Other county education officials presented in the virtual town hall, and a common refrain was, “We are excited” for MCPS be more inclusive with the LGBTQ community. Montgomery County Council member Evan Glass, a vocal supporter of LGBTQ-friendly policies, praised the county’s school board for agreeing to pilot the one-year program. Glass said, “I look forward to its success and its expansion in the future.”
Another MCPS official, Troy Boddy, had an LGBTQ pride flag in the background of his video presentation during the virtual town hall. Boddy is the MCPS director for the Equity Initiatives Unit and previously worked on hate bias protocols and other similar initiatives. Boddy praised the fact that his office worked with the community to create “leaning opportunities” and modules to build staff awareness to help them “respond to diversity in our schools.” The goal of his office is to help all students feel included, no matter what their gender identity is.
The town hall also featured a GSA sponsor Elizabeth Fuhrman, who said that their goal as sponsors is to “provide opportunities” for students to raise awareness or create social groups for LGBTQ students. Typically, these groups meet during lunch time and work on projects that coincide with LGBTQ-friendly celebrations such as “No Name Calling Week” in January and “National Coming Out Day.”
The virtual town hall included a slide presentation on the history of LGBTQ community in the U.S., featuring figures such as Harvey Milk and the gay pride flag artist Gilbert Baker.
Montgomery County is one of the most liberal and left-leaning counties in the state of Maryland. It has not elected a Republican county executive since 1978, a period of forty-two years. MCPS serves over 160,000 students and has 31 high schools throughout the county.

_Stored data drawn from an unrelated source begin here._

(* ===== verification/IpaddrProps.v ===== *)
(** * Reading back printed addresses *)

From S2P Require Import Prelude PyBase Decimals Ipaddr.

Open Scope N_scope.

(** ** Splitting and joining *)

Lemma free_of_cons c d s : free_of c (d :: s) = negb (c =? d) && free_of c s.
Proof. unfold free_of. simpl. by rewrite negb_orb. Qed.
Lemma free_of_app c s t : free_of c (s ++ t) = free_of c s && free_of c t.
Proof. unfold free_of. by rewrite existsb_app, negb_orb. Qed.

Lemma free_of_Forall (P : N -> bool) c s : Forall (fun d => P d = true) s -> P c = false -> free_of c s = true.
Proof.
  intros F E. induction F as [|d s Hd _ IH]; [done|]. rewrite free_of_cons, IH, andb_true_r.
  apply negb_true_iff, N.eqb_neq. congruence.
Qed.

Lemma split_on_ne sep s : split_on sep s <> [].
Proof. destruct s as [|d s]; simpl; [done|]. destruct (d =? sep); [done|]. by destruct (split_on sep s). Qed.

Lemma split_on_free sep w s : free_of sep w = true -> split_on sep (w ++ s) =
  match split_on sep s with p :: ps => (w ++ p) :: ps | [] => [w] end.
Proof.
  pose proof (split_on_ne sep s) as NE.
  induction w as [|c w IH]; simpl; [by destruct (split_on sep s)|].
  rewrite free_of_cons. intros [E F]%andb_true_iff. apply negb_true_iff in E. rewrite N.eqb_sym, E, IH by done.
  by destruct (split_on sep s).
Qed.

Lemma split_on_sep sep w s : free_of sep w = true -> split_on sep (w ++ sep :: s) = w :: split_on sep s.
Proof. intros F. rewrite split_on_free by done. simpl. by rewrite N.eqb_refl, app_nil_r. Qed.

Lemma split_join sep parts :
  parts <> [] -> Forall (fun p => free_of sep p = true) parts -> split_on sep (join_with sep parts) = parts.
Proof.
  intros NE F. induction F as [|p parts Hp F IH]; [done|]. destruct parts as [|q parts].
  - cbn [join_with]. rewrite <- (app_nil_r p), split_on_free by done. simpl. by rewrite app_nil_r.
  - change (join_with sep (p :: q :: parts)) with (p ++ sep :: join_with sep (q :: parts)).
    rewrite split_on_sep, IH by done. done.
Qed.

Lemma join_split sep s : join_with sep (split_on sep s) = s.
Proof.
  induction s as [|c s IH]; simpl; [done|]. pose proof (split_on_ne sep s) as NE. destruct (c =? sep) eqn:E.
  - apply N.eqb_eq in E as ->. rewrite <- IH at 2. by destruct (split_on sep s).
  - destruct (split_on sep s) as [|w ws]; [simpl in *; by subst|]. rewrite <- IH. by destruct ws.
Qed.

Lemma split_on_parts sep s : Forall (fun p => free_of sep p = true) (split_on sep s).
Proof.
  induction s as [|c s IH]; simpl; [by constructor|]. destruct (c =? sep) eqn:E; [by constructor|].
  destruct (split_on sep s) as [|w ws]; [constructor; [|done]|apply Forall_cons in IH as [H1 H2]; constructor; [|done]];
    rewrite free_of_cons, N.eqb_sym, E; simpl; done.
Qed.

(** ** IPv4 *)

Lemma below (k : nat) (P : N -> bool) : forallb P (N.of_nat <$> seq 0 k) = true -> forall n, n < N.of_nat k -> P n = true.
Proof.
  intros F n Hn. rewrite forallb_forall in F. apply F. apply list_elem_of_In, list_elem_of_fmap.
  exists (N.to_nat n). split; [lia|]. apply elem_of_seq. lia.
Qed.

Lemma octet_reads o : o < 256 ->
  let s := cps_of (py_str_int (Z.of_N o)) in read_octet s = Some o /\ free_of 46 s = true /\ free_of 58 s = true.
Proof.
  intros H s. assert (bool_decide (read_octet s = Some o) && (free_of 46 s && free_of 58 s) = true) as K.
  { revert o H s. apply (below 256). vm_compute. done. }
  by apply andb_true_iff in K as [K1%bool_decide_eq_true [K2 K3]%andb_true_iff].
Qed.

Ltac digits := zify; Z.to_euclidean_division_equations; lia.

Lemma octets_bound n : n < 2 ^ 32 -> Forall (fun o => o < 256) (octets n).
Proof. intros H. unfold octets. repeat constructor; digits. Qed.

Lemma octets_sum n : ((n / 16777216 * 256 + n / 65536 mod 256) * 256 + n / 256 mod 256) * 256 + n mod 256 = n.
Proof. digits. Qed.

Lemma print_v4_free n c : n < 2 ^ 32 -> c = 58 -> free_of c (print_v4 n) = true.
Proof.
  intros H ->. unfold print_v4, octets. apply octets_bound in H. unfold octets in H. rewrite !Forall_cons in H.
  destruct H as (H1 & H2 & H3 & H4 & _). cbn [fmap list_fmap join_with].
  rewrite !free_of_app, !free_of_cons, !free_of_app, !free_of_cons, !free_of_app, !free_of_cons.
  by rewrite (proj2 (proj2 (octet_reads _ H1))), (proj2 (proj2 (octet_reads _ H2))), (proj2 (proj2 (octet_reads _ H3))),
    (proj2 (proj2 (octet_reads _ H4))).
Qed.

Lemma v4_roundtrip n : n < 2 ^ 32 -> read_v4 (print_v4 n) = Some n.
Proof.
  intros H. pose proof (octets_bound n H) as F. unfold read_v4, print_v4.
  rewrite split_join; [|done|by apply Forall_fmap; eapply Forall_impl; [exact F|]; intros o Ho; apply octet_reads].
  unfold octets in *. rewrite !Forall_cons in F. destruct F as (H1 & H2 & H3 & H4 & _). cbn [fmap list_fmap].
  rewrite (proj1 (octet_reads _ H1)), (proj1 (octet_reads _ H2)), (proj1 (octet_reads _ H3)), (proj1 (octet_reads _ H4)). simpl.
  f_equal. apply octets_sum.
Qed.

It came as no surprise that the county system chose to promote LGBTQ activism in its high schools, but it is a worrisome trend if it trickles down to middle schools and elementary schools. This development should concern parents around the country because this shift in public education could set a precedent for other public school systems to follow suit. Unelected bureaucrats in public education have consistently kowtowed to left-wing activists while avoiding accountability to taxpayers and parents who they supposedly serve.